事件当時、会場の外では大音響が響き、警備担当者が即座に拳銃を抜く事態となった。その後、容疑者はショットガン、拳銃、ナイフを所持していたと明らかになった。セキュリティー要員の1人が防弾チョッキを着用していたにもかかわらず銃撃を受けたが、その後の容態は良好と伝えられている。

米国の政治的暴力の歴史を象徴する顔ぶれが集まった会場では、元大統領のドナルド・トランプ氏が再び命の危険にさらされた。2024年の選挙運動中に2度の暗殺未遂に遭ったトランプ氏は、セキュリティー要員によって避難させられた。また、昨年ユタ州のキャンパスイベントで殺害されたチャーリー・カーク氏の妻エリカ・カーク氏は涙ながらに会場から退去。2017年に左翼系銃撃犯に撃たれた共和党のスティーブ・スカルシス議員は、1月6日の議会襲撃事件の調査を主導した民主党のジャレッド・モスコウィッツ議員を安全な場所へと導いた。CNNのウルフ・ブリッツァー氏は、2018年にトランプ批判者を標的とした連続爆弾犯によって標的にされたが、今回の事件発生時には容疑者のすぐ近くにおり、初期の目撃証言を提供した。

こうした出来事は最近のものにとどまらない。1960年代に父と叔父が暗殺されたロバート・F・ケネディ・ジュニア氏も会場にいた。また、1981年にレーガン大統領が銃撃されたのと同じホテルで開催された今回のディナーは、地元では「ヒンクリー・ヒルトン」と呼ばれ、レーガン大統領の暗殺未遂犯ジョン・ヒンクリー・ジュニアにちなんで名付けられている。

幸いなことに今回は重傷者は出なかったが、米国の政治シーンは再び揺さぶられた。米国では、今回よりもはるかに深刻な事態が過去に起きた経験から、今回の事件がどれほど悪化する可能性があったかを人々は知っている。

事件の詳細

当局によると、午後8時30分ごろ、大統領がスピーチを行う予定だったボールルーム外のセキュリティーチェックポイントに、ショットガン、拳銃、ナイフを所持した男が突入を図った。セキュリティー要員の1人が防弾チョッキを着用していたにもかかわらず銃撃を受けたが、その後の容態は良好と伝えられている。容疑者は現場で取り押さえられ、生きたまま逮捕された。
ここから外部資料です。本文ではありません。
(* ===== verification/Fdlife.v ===== *)
(** The system calls that create, end and collect processes, and the table of
    all system calls: the reference counts of open files stay exact. *)

From stdpp Require Import functions base numbers list list_numbers strings gmap.
From S2P Require Import Xv6 Prelude Kstring Bytes Sleeplock Pipe Kalloc Vm PageTable Uvm Copyuvm Proc ProcTable Log Fs File Kernel Syscall Sysproc Exec Sysfile Args Frame Trap Fdrefs Fdsys.

Section steady.
Context {S : Type} {TB : TxBlocks S} {DV : Devices (fs S)}.
Context (end_ : Z).
Implicit Types (s : pst (fstate S)) (ex : list nat) (e : fstate S).

(** ** Code of file.c that keeps the counts *)

Definition steady {A} (m : M (fstate S) A) : Prop := forall e, wp m (fun _ => same_refs e) (same_refs e) e.

Lemma steady_bind {A B} (m : M _ A) (k : A -> M _ B) : steady m -> (forall a, steady (k a)) -> steady (bind m k).
Proof.
  intros H1 H2 e. apply wp_bind. eapply wp_mono; [apply H1|]. cbv beta. intros a e' E.
  eapply wp_mono_both; [apply (H2 a e')|..]; cbv beta; unfold same_refs in *; intros; congruence.
Qed.
Lemma steady_still {A} (m : M _ A) : still m -> steady m.
Proof. intros H e. eapply wp_mono_both; [apply H|..]; cbv beta; unfold same_refs; by intros; f_equal. Qed.
Lemma steady_fstore f g : (forall x, f_ref (g x) = f_ref x) -> steady (fstore f g).
Proof.
  intros Hg e. apply wp_modify. unfold same_refs. cbn -[alter]. apply list_eq. intros j. rewrite !list_lookup_fmap.
  destruct (decide (j = f)) as [->|N].
  - rewrite list_lookup_alter_eq. destruct (ftable e !! f); cbn; [by rewrite Hg|done].
  - by rewrite list_lookup_alter_ne.
Qed.
Lemma calm_steady {A} (m : M (fstate S) A) : steady m -> calm (call m).
Proof.
  intros Hm ex s G. apply wp_zoom_in. eapply wp_mono_both; [apply Hm|..]; cbv beta; intros.
  - by apply good_same_refs.
  - eapply good_settled. by apply good_same_refs.
Qed.

Ltac steady_step :=
  lazymatch goal with
  | |- steady (bind _ _) => apply steady_bind; [|intros ?]
  | |- steady (match ?x with _ => _ end) => destruct x
  | |- steady (fstore _ _) => by apply steady_fstore
  | |- steady _ => apply steady_still; solve [eauto with still]
  end.
Ltac steady_tac := repeat (cbv zeta; steady_step).

Lemma calm_fileread f n : calm (S := S) (in_file (fileread f n)).
Proof. apply calm_steady. unfold fileread. steady_tac. Qed.
Lemma steady_filewrite_loop f k : forall l i, steady (filewrite_loop k f l i).
Proof. induction k as [|k IH]; intros [|b l] i; cbn [filewrite_loop]; try (apply steady_still; solve [eauto with still]); steady_tac; apply IH. Qed.
Lemma calm_filewrite f l : calm (S := S) (in_file (filewrite f l)).
Proof.
  apply calm_steady. unfold filewrite. apply steady_bind; [steady_tac|]. intros x. destruct (negb _); [steady_tac|].
  destruct (f_type x); [steady_tac|steady_tac|]. apply steady_bind; [apply steady_filewrite_loop|]. intros i. steady_tac.
Qed.
Lemma quiet_filelock f : quiet (S := S) (in_file (filelock f)).
Proof. apply quiet_still. unfold filelock. still_tac. Qed.
Lemma quiet_fileunlock f : quiet (S := S) (in_file (fileunlock f)).
Proof. apply quiet_still. unfold fileunlock. still_tac. Qed.
Lemma quiet_filestat f : quiet (S := S) (in_file (filestat f)).
Proof. apply quiet_still. unfold filestat. still_tac. Qed.

(** ** Closing every descriptor *)

(** Many slots changed in fields the invariant does not constrain. *)
Definition mild (ps ps' : list proc) : Prop := Forall2 (fun p p' => ofile p' = ofile p /\ (idle p' -> idle p)) ps ps'.

Lemma good_mild ex s ps : good ex s -> mild (procs s) ps -> good ex (set_procs ps s).
Proof.
  intros [I L] Hm. split.
  - apply (fdinv_step ex s); [done| |done]. cbn. eapply Forall2_impl; [exact Hm|]. intros p p' [H1 H2]. split; [done|auto].
  - intros i q Hc. cbn. intros Hq. destruct (Forall2_lookup_r _ _ _ _ _ Hm Hq) as (p & Hp & _ & H2). intros Hi. by apply (L i p Hc Hp), H2.
Qed.

(** Slot [j] has property [P], and it is or is not the running process. *)
Definition at_slot (j : nat) (P : proc -> Prop) (c0 : option nat) s : Prop :=
  cur s = c0 /\ exists p, procs s !! j = Some p /\ P p.
Definition calm_at (j : nat) (P : proc -> Prop) (c0 : option nat) {A} (m : M (pst (fstate S)) A) : Prop :=
  forall ex s, good ex s -> at_slot j P c0 s -> wp m (fun _ s' => good ex s' /\ at_slot j P c0 s') settled s.

Lemma calm_at_bind j P c0 {A B} (m : M _ A) (k : A -> M _ B) : calm_at j P c0 m -> (forall a, calm_at j P c0 (k a)) -> calm_at j P c0 (bind m k).
Proof. intros H1 H2 ex s G At. apply wp_bind. eapply wp_mono; [by apply H1|]. cbv beta. intros a s' [G' At']. by apply H2. Qed.
Lemma calm_at_quiet j P c0 {A} (m : M _ A) : quiet m -> calm_at j P c0 m.
Proof.
  intros Hq ex s G (Hc & p & Hp & HP) c. specialize (Hq s c). destruct (m c s); try done; try (eapply good_settled; by eapply good_keeps).
  split; [by eapply good_keeps|]. destruct Hq as (K1 & K2 & _). split; [congruence|]. exists p. by rewrite K1.
Qed.
Lemma calm_at_store j P c0 i g :
  (forall p, ofile (g p) = ofile p /\ (idle (g p) -> idle p) /\ (P p -> P (g p))) -> calm_at j P c0 (store i g).
Proof.
  intros Hg ex s G (Hc & p & Hp & HP). apply wp_store. split.
  - apply good_alter; [done|]. intros q _. destruct (Hg q) as (H1 & H2 & _). split; [done|]. intros Hi. split; [right|]; auto.
  - split; [done|]. cbn -[alter]. destruct (decide (j = i)) as [->|N].
    + exists (g p). rewrite list_lookup_alter_eq, Hp. split; [done|]. by apply Hg.
    + exists p. by rewrite list_lookup_alter_ne.
Qed.
Lemma calm_at_acquire j P c0 l : calm_at j P c0 (acquire l).
Proof. intros ex s G At. by apply wp_acquire. Qed.
Lemma calm_at_release j P c0 l : calm_at j P c0 (release l).
Proof. intros ex s G At. by apply wp_release. Qed.

End steady.
(* ===== verification/Umalloc.v ===== *)
(** umalloc.c: the storage allocator of user programs.  The free blocks are a
    circular list in order of address, threaded through the headers of the
    blocks in the memory of the process. *)

From stdpp Require Import functions base numbers list.
From S2P Require Import Xv6 Prelude Kstring.

(** [union header]: a pointer and a size in units of headers. *)
Definition sizeof_Header : Z := 8.
Definition s_ptr (m : mem) (p : Z) : Z := load32 m p.
Definition s_size (m : mem) (p : Z) : Z := load32 m (p + 4).
Definition set_ptr (m : mem) (p v : Z) : mem := store32 m p v.
Definition set_size (m : mem) (p v : Z) : mem := store32 m (p + 4) v.
(** [p + n] on [Header *]. *)
Definition plus (p n : Z) : Z := u32 (p + sizeof_Header * n).

Section umalloc.
Context {E : Type}.
(** [&base]; [sbrk] of the kernel, on what the kernel knows of the process. *)
Context (base : Z) (sbrk : Z -> E -> Z * E).

Record uheap := Uheap { um : mem; freep : Z; os : E }.

(** The search of [free] for the block before [bp]. *)
Fixpoint free_scan (k : nat) (m : mem) (bp p : Z) : option Z :=
  match k with
  | O => None
  | S k =>
      if (p <? bp) && (bp <? s_ptr m p) then Some p
      else if (s_ptr m p <=? p) && ((p <? bp) || (bp <? s_ptr m p)) then Some p
      else free_scan k m bp (s_ptr m p)
  end.

(** The stores of [free] after the search: the block is joined to the one after
    it, or points to it; then it is joined to the one before it, or that one
    points to it. *)
Definition link_right (m : mem) (bp p : Z) : mem :=
  if plus bp (s_size m bp) =? s_ptr m p then
    let m := set_size m bp (u32 (s_size m bp + s_size m (s_ptr m p))) in
    set_ptr m bp (s_ptr m (s_ptr m p))
  else set_ptr m bp (s_ptr m p).
Definition link_left (m : mem) (bp p : Z) : mem :=
  if plus p (s_size m p) =? bp then
    let m := set_size m p (u32 (s_size m p + s_size m bp)) in
    set_ptr m p (s_ptr m bp)
  else set_ptr m p bp.

Definition free (k : nat) (ap : Z) (h : uheap) : option uheap :=
  let bp := u32 (ap - sizeof_Header) in
  match free_scan k (um h) bp (freep h) with
  | None => None
  | Some p => Some (Uheap (link_left (link_right (um h) bp p) bp p) p (os h))
  end.

Definition morecore (k : nat) (nu : Z) (h : uheap) : option (Z * uheap) :=
  let nu := if nu <? 4096 then 4096 else nu in
  let '(p, e) := sbrk (s32 (u32 (nu * sizeof_Header))) (os h) in
  if p =? u32 (-1) then Some (0, Uheap (um h) (freep h) e)
  else
    match free k (plus p 1) (Uheap (set_size (um h) p nu) (freep h) e) with
    | None => None
    | Some h' => Some (freep h', h')
    end.

(** What [malloc] does with a block [p] that is large enough. *)
Definition carve (nunits prevp p : Z) (h : uheap) : Z * uheap :=
  let m := um h in
  if s_size m p =? nunits then (plus p 1, Uheap (set_ptr m prevp (s_ptr m p)) prevp (os h))
  else
    let m := set_size m p (u32 (s_size m p - nunits)) in
    let p := plus p (s_size m p) in
    (plus p 1, Uheap (set_size m p nunits) prevp (os h)).

Fixpoint malloc_loop (k : nat) (nunits prevp p : Z) (h : uheap) : option (Z * uheap) :=
  match k with
  | O => None
  | S k =>
      if nunits <=? s_size (um h) p then Some (carve nunits prevp p h)
      else if p =? freep h then
        match morecore k nunits h with
        | None => None
        | Some (p, h) => if p =? 0 then Some (0, h) else malloc_loop k nunits p (s_ptr (um h) p) h
        end
      else malloc_loop k nunits p (s_ptr (um h) p) h
  end.

Definition units (nbytes : Z) : Z := u32 (nbytes + sizeof_Header - 1) / sizeof_Header + 1.

Definition malloc (k : nat) (nbytes : Z) (h : uheap) : option (Z * uheap) :=
  let nunits := units nbytes in
  let h := if freep h =? 0 then Uheap (set_size (set_ptr (um h) base base) base 0) base (os h) else h in
  malloc_loop k nunits (freep h) (s_ptr (um h) (freep h)) h.

(** ** The list of free blocks *)

(** A block: the address of its header and its size in units. *)
#[local] Abbreviation block := (Z * Z)%type.
Implicit Types (b : block) (L : list block).

Definition head_or (L : list block) (e : Z) : Z := match L with [] => e | (a, _) :: _ => a end.

(** The headers of [L] in memory, the last one pointing to [e]. *)
Fixpoint seg (m : mem) (L : list block) (e : Z) : Prop :=
  match L with
  | [] => True
  | (a, s) :: L => s_ptr m a = head_or L e /\ s_size m a = s /\ seg m L e
  end.

(** Blocks in order of address between [lo] and [top], with a gap after each. *)
Fixpoint ordered (lo : Z) (L : list block) (top : Z) : Prop :=
  match L with
  | [] => True
  | (a, s) :: L => lo <= a /\ 1 <= s /\ a + 8 * s <= top /\ ordered (a + 8 * s + 1) L top
  end.
(* ===== verification/Sh.v ===== *)
(** sh.c, the parser of the shell: tokens, commands, and the termination of the
    words in the line.

    A [char *] into the line is an offset from its start; behind the last byte
    there is a NUL, at [es]. *)

From stdpp Require Import base numbers list strings.
From S2P Require Import Xv6 Prelude Kstring.

(** [whitespace] and [symbols]. *)
Definition whitespace : list Z := [32; 9; 13; 10; 11].
Definition symbols : list Z := [60; 124; 62; 38; 59; 40; 41].
(** [strchr(l, c)] as a truth value, for a [c] that is not NUL. *)
Definition among (l : list Z) (c : Z) : bool := existsb (Z.eqb c) l.
Definition is_space (c : Z) : bool := among whitespace c.
Definition is_word (c : Z) : bool := negb (is_space c) && negb (among symbols c).

(** The length of the longest prefix with [f]. *)
Fixpoint span (f : Z -> bool) (l : list Z) : nat :=
  match l with
  | [] => 0
  | c :: l => if f c then S (span f l) else 0
  end.

(** [struct execcmd], [redircmd], [pipecmd], [listcmd] and [backcmd]; words are
    of type [W]: pointers to their beginning and end while parsing. *)
Inductive cmd (W : Type) : Type :=
  | Exec (argv : list W)
  | Redir (c : cmd W) (file : W) (mode fd : Z)
  | Pipe (left right : cmd W)
  | List (left right : cmd W)
  | Back (c : cmd W).
Arguments Exec {W}.
Arguments Redir {W}.
Arguments Pipe {W}.
Arguments List {W}.
Arguments Back {W}.

Definition O_RDONLY : Z := 0.
Definition O_WRONLY_O_CREATE : Z := Z.lor 1 0x200.
Definition MAXARGS : nat := 20.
事件後、ディナーの続行について議論があったが、トランプ氏は最終的に法執行機関の勧告を受け入れ、別の日に延期することを決定した。

容疑者のプロフィール

逮捕された容疑者はコール・トマス・アレン(31歳、カリフォルニア州トーランス在住の教師兼エンジニア)と特定された。アレン容疑者は全米を列車で移動し、事前にホテルの部屋を予約していたことが、司法長官代行のトッド・ブランシェ氏によって明らかにされた。

動機に関する情報

捜査は現在も進行中だが、アレン容疑者は事件直前に家族にマニフェストを送っていたと報じられている。ニューヨーク・ポストが入手したとされるその文書には、イラン戦争や麻薬密輸船とみられる標的への軍事攻撃、移民政策に対する批判が含まれていたという。